[PROVIDED RECORDS — start]
(* ===== verification/Blink.v ===== *)
(** * The blinking characters of [fish]

    [fish/blink.S] keeps a linked list of characters that blink on the screen, in slots of
    the array [blink_array] that [fish/fish.c] allocates with [mp1_malloc]; a slot is
    free when its location is 0.  The first part translates the routines, the second is
    what they promise: a sequence of blinking characters without slots or pointers.  A
    pointer is NULL or the index of a slot.

    The routines never read the screen, they only store bytes at addresses from
    [vmem_base_addr] on.  The state collects these stores in order; [Fish] performs them in
    the memory of the kernel, through the page tables of the program. *)

From Stdlib Require Import ZArith Lia ZifyBool.
From stdpp Require Import base list option sets.
From S2P Require Import Prelude.

(** [struct mp1_blink_struct] of [blink.h]. *)
Record mp1_blink_struct := Blink {
  location : Z;
  on_char : Z;
  off_char : Z;
  on_length : Z;
  off_length : Z;
  countdown : Z;
  status : Z;
  next : option Z }.

#[export] Instance mp1_blink_struct_eq_dec : EqDecision mp1_blink_struct.
Proof. solve_decision. Defined.

Definition set_link (p : option Z) (b : mp1_blink_struct) : mp1_blink_struct :=
  Blink (location b) (on_char b) (off_char b) (on_length b) (off_length b) (countdown b) (status b) p.
Definition set_countdown (c : Z) (b : mp1_blink_struct) : mp1_blink_struct :=
  Blink (location b) (on_char b) (off_char b) (on_length b) (off_length b) c (status b) (next b).
Definition set_status (s : Z) (b : mp1_blink_struct) : mp1_blink_struct :=
  Blink (location b) (on_char b) (off_char b) (on_length b) (off_length b) (countdown b) s (next b).
Definition set_lengths (on off : Z) (b : mp1_blink_struct) : mp1_blink_struct :=
  Blink (location b) (on_char b) (off_char b) on off (countdown b) (status b) (next b).

(** The variables of the program, and the bytes it stored on the screen, by address. *)
Record fish_state := Fish {
  blink_array : list mp1_blink_struct;
  mp1_list_head : option Z;
  vmem_base_addr : Z;
  stores : list (Z * Z) }.

Definition set_array (a : list mp1_blink_struct) (st : fish_state) : fish_state :=
  Fish a (mp1_list_head st) (vmem_base_addr st) (stores st).
Definition set_head (p : option Z) (st : fish_state) : fish_state :=
  Fish (blink_array st) p (vmem_base_addr st) (stores st).
Definition set_base (a : Z) (st : fish_state) : fish_state :=
  Fish (blink_array st) (mp1_list_head st) a (stores st).
Definition set_stores (l : list (Z * Z)) (st : fish_state) : fish_state :=
  Fish (blink_array st) (mp1_list_head st) (vmem_base_addr st) l.

(** A signed 16-bit word. *)
Definition s16 (z : Z) : Z := (z + 2 ^ 15) mod 2 ^ 16 - 2 ^ 15.

Definition CELLS : Z := 80 * 25.
Definition RTC_ADD : Z := 0.
Definition RTC_REMOVE : Z := 1.
Definition RTC_FIND : Z := 2.
Definition RTC_SYNC : Z := 3.

(** ** The allocator of [fish.c] *)

Definition zero_struct : mp1_blink_struct := Blink 0 0 0 0 0 0 0 None.

(** [for (i = 0; i < 80*25; i++) if (blink_array[i].location == 0) return &blink_array[i];] *)
Fixpoint malloc_from (n : nat) (i : Z) (a : list mp1_blink_struct) : option (option Z) :=
  match n with
  | O => Some None
  | S n' => b ← a.[i]; if location b =? 0 then Some (Some i) else malloc_from n' (i + 1) a
  end.
Definition mp1_malloc (a : list mp1_blink_struct) : option (option Z) := malloc_from (Z.to_nat CELLS) 0 a.

Definition mp1_free (p : Z) (a : list mp1_blink_struct) : option (list mp1_blink_struct) := a.[p <- zero_struct].

(** ** [blink.S] *)

(** [movl vmem_base_addr(,1),%edx] and [movb %cl,(%edx,%eax,1)] *)
Definition mp1_poke (cl eax : Z) (st : fish_state) : fish_state :=
  let edx := vmem_base_addr st in
  set_stores (stores st ++ [(u32 (edx + eax), cl)]) st.

(** One element of the loop of the tasklet, at [ebx]. *)
Definition tasklet_one (ebx : Z) (st : fish_state) : option (option Z * fish_state) :=
  b ← (blink_array st).[ebx];
  let b := set_countdown (u16 (countdown b - 1)) b in
  '(b, st) ←
    (if 0 <? s16 (countdown b) then Some (b, st)
     else
       let eax := Z.shiftl (location b) 1 in
       let on := negb (Z.land (status b) 1 =? 0) in
       let st := mp1_poke (if on then off_char b else on_char b) eax st in
       let dx := if on then off_length b else on_length b in
       Some (set_status (Z.lxor (status b) 1) (set_countdown dx b), st));
  a ← (blink_array st).[ebx <- b];
  Some (next b, set_array a st).

Fixpoint tasklet_loop (fuel : nat) (ebx : option Z) (st : fish_state) : option fish_state :=
  match fuel with
  | O => None
  | S fuel' =>
      match ebx with
      | None => Some st
      | Some p => '(ebx, st) ← tasklet_one p st; tasklet_loop fuel' ebx st
      end
  end.

(** The list has at most one element per slot. *)
Definition loop_fuel : nat := S (Z.to_nat CELLS).

Definition mp1_rtc_tasklet (st : fish_state) : option fish_state := tasklet_loop loop_fuel (mp1_list_head st) st.

Fixpoint find_loop (fuel : nat) (a : list mp1_blink_struct) (ax : Z) (ebx : option Z) : option (option Z) :=
  match fuel with
  | O => None
  | S fuel' =>
      match ebx with
      | None => Some None
      | Some p => b ← a.[p]; if location b =? ax then Some (Some p) else find_loop fuel' a ax (next b)
      end
  end.

(** The argument is 32 bits wide and its low word is the location. *)
Definition mp1_find_helper (arg : Z) (st : fish_state) : option (option Z) :=
  find_loop loop_fuel (blink_array st) (u16 arg) (mp1_list_head st).

(** [user] is the structure the argument points to. *)
Definition mp1_ioctl_add (user : mp1_blink_struct) (st : fish_state) : option (Z * fish_state) :=
  if CELLS <=? location user then Some (-1, st)
  else
    let tmp := set_countdown (on_length user) (set_status 1 user) in
    p ← mp1_malloc (blink_array st);
    match p with
    | None => Some (-1, st)
    | Some edx =>
        a ← (blink_array st).[edx <- tmp];
        a ← a.[edx <- set_link (mp1_list_head st) tmp];
        let st := set_head (Some edx) (set_array a st) in
        Some (0, mp1_poke (on_char tmp) (Z.shiftl (location tmp) 1) st)
    end.

(** The walk to the pointer that points to the element: the list head ([None]) or the link of a slot. *)
Fixpoint remove_find_prev (fuel : nat) (a : list mp1_blink_struct) (head : option Z) (eax : Z) (edx : option Z) : option (option Z) :=
  match fuel with
  | O => None
  | S fuel' =>
      p ← (match edx with None => Some head | Some q => b ← a.[q]; Some (next b) end);
      if bool_decide (p = Some eax) then Some edx
      else q ← p; remove_find_prev fuel' a head eax (Some q)
  end.

Definition mp1_ioctl_remove (arg : Z) (st : fish_state) : option (Z * fish_state) :=
  p ← mp1_find_helper arg st;
  match p with
  | None => Some (-1, st)
  | Some eax =>
      edx ← remove_find_prev loop_fuel (blink_array st) (mp1_list_head st) eax None;
      b ← (blink_array st).[eax];
      st ← (match edx with
            | None => Some (set_head (next b) st)
            | Some q => c ← (blink_array st).[q]; a ← (blink_array st).[q <- set_link (next b) c]; Some (set_array a st)
            end);
      a ← mp1_free eax (blink_array st);
      Some (0, set_array a st)
  end.

(** [testb] clears the overflow flag and the sign flag is bit 7 of the result, so [cmovl]
    moves when bit 7 of [STATUS & 1] is set. *)
Definition cmovl_after_testb (mask value : Z) : bool := Z.testbit (Z.land mask value) 7.

Definition mp1_ioctl_sync (arg : Z) (st : fish_state) : option (Z * fish_state) :=
  p ← mp1_find_helper (Z.shiftr arg 16) st;
  match p with
  | None => Some (-1, st)
  | Some esi =>
      q ← mp1_find_helper (Z.land arg 0xFFFF) st;
      match q with
      | None => Some (-1, st)
      | Some edi =>
          s ← (blink_array st).[esi]; d ← (blink_array st).[edi];
          let d := set_status (status s) (set_countdown (countdown s) (set_lengths (on_length s) (off_length s) d)) in
          a ← (blink_array st).[edi <- d];
          let cl := if cmovl_after_testb 1 (u8 (status d)) then on_char d else off_char d in
          Some (0, mp1_poke cl (Z.shiftl (location d) 1) (set_array a st))
      end
  end.

(** The structure found is copied over the one of the caller. *)
Definition mp1_ioctl_find (user : mp1_blink_struct) (st : fish_state) : option (Z * mp1_blink_struct) :=
  p ← mp1_find_helper (location user) st;
  match p with
  | None => Some (-1, user)
  | Some eax => b ← (blink_array st).[eax]; Some (0, b)
  end.

(** The jump through [call_table]; [user] is what [arg] points to where it is a pointer. *)
Definition mp1_ioctl (arg : Z) (user : mp1_blink_struct) (cmd : Z) (st : fish_state) : option (Z * mp1_blink_struct * fish_state) :=
  if cmd =? RTC_ADD then '(r, st) ← mp1_ioctl_add user st; Some (r, user, st)
  else if cmd =? RTC_REMOVE then '(r, st) ← mp1_ioctl_remove arg st; Some (r, user, st)
  else if cmd =? RTC_FIND then '(r, user) ← mp1_ioctl_find user st; Some (r, user, st)
  else if cmd =? RTC_SYNC then '(r, st) ← mp1_ioctl_sync arg st; Some (r, user, st)
  else None.

(** ** What the routines promise

    The characters in the order of the list, the newest first, each without its link; and
    the page of the screen. *)

Definition strip (b : mp1_blink_struct) : mp1_blink_struct := set_link None b.

Definition cells : Type := list mp1_blink_struct * list Z.

(** The character [c] at the place [loc] of the screen; the odd bytes are attributes. *)
Definition show (loc c : Z) (v : list Z) : list Z := <[Z.to_nat (2 * loc) := u8 c]> v.

(** Stores of bytes on the page at [base]. *)
Definition paint_one (base : Z) (v : list Z) (s : Z * Z) : list Z := <[Z.to_nat (fst s - base) := u8 (snd s)]> v.
Definition paint (base : Z) (l : list (Z * Z)) (v : list Z) : list Z := foldl (paint_one base) v l.
Definition on_page (base : Z) (s : Z * Z) : Prop := base <= fst s < base + 4096.

(** A character that starts its other half of the period. *)
Definition flip (b : mp1_blink_struct) : mp1_blink_struct :=
  if Z.odd (status b) then set_status (Z.lxor (status b) 1) (set_countdown (off_length b) b)
  else set_status (Z.lxor (status b) 1) (set_countdown (on_length b) b).

Definition current_char (b : mp1_blink_struct) : Z := if Z.odd (status b) then on_char b else off_char b.

(** The tick that ends a half: the countdown goes to 0, or below it as a signed word. *)
Definition expires (b : mp1_blink_struct) : bool := s16 (u16 (countdown b - 1)) <=? 0.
[PROVIDED RECORDS — finish]
◆ **WORK TO BE COMPLETED**
Your reply should consist solely of the number of lines above that contain the word "bytes".

◆ **EXPECTED OUTPUT**
4